RECORDS:

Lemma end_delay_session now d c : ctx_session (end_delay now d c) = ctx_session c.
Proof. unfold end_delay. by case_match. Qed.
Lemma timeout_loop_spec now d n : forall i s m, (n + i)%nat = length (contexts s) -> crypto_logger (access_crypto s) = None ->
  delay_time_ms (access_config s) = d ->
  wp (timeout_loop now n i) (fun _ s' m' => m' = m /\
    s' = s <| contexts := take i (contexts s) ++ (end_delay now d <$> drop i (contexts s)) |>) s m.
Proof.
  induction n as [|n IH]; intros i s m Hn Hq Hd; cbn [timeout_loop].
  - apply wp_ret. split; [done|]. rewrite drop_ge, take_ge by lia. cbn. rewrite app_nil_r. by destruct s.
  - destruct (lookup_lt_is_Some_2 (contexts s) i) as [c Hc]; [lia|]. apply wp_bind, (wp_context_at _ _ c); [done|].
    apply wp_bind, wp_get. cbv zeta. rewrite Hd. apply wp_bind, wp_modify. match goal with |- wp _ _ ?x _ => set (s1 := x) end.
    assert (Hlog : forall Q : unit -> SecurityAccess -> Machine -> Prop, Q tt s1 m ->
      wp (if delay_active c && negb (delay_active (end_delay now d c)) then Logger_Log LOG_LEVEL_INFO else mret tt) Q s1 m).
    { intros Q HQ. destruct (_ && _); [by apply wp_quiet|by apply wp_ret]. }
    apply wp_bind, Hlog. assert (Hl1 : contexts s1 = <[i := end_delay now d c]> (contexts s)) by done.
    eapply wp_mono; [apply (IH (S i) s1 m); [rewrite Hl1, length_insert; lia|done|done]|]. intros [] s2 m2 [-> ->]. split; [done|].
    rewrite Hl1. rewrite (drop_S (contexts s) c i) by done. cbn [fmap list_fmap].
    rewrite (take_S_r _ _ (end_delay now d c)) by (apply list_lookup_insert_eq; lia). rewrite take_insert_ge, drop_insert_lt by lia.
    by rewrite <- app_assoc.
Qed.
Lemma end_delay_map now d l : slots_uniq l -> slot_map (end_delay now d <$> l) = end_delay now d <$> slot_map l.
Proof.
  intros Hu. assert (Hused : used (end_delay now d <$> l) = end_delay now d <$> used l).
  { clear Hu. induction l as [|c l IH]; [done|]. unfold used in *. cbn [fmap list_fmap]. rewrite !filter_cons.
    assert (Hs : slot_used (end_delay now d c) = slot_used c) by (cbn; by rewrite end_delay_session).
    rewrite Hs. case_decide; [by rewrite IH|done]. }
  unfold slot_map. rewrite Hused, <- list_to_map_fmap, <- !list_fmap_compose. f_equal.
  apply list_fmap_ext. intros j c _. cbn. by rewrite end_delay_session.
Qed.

EXERCISE: Of the entries listed above, reproduce only the lines starting at the line containing "wp (timeout_loop now" and ending at the line containing "induction n as". Include both, exactly as they stand.

COMPLETED EXERCISE:
  wp (timeout_loop now n i) (fun _ s' m' => m' = m /\
    s' = s <| contexts := take i (contexts s) ++ (end_delay now d <$> drop i (contexts s)) |>) s m.
Proof.
  induction n as [|n IH]; intros i s m Hn Hq Hd; cbn [timeout_loop].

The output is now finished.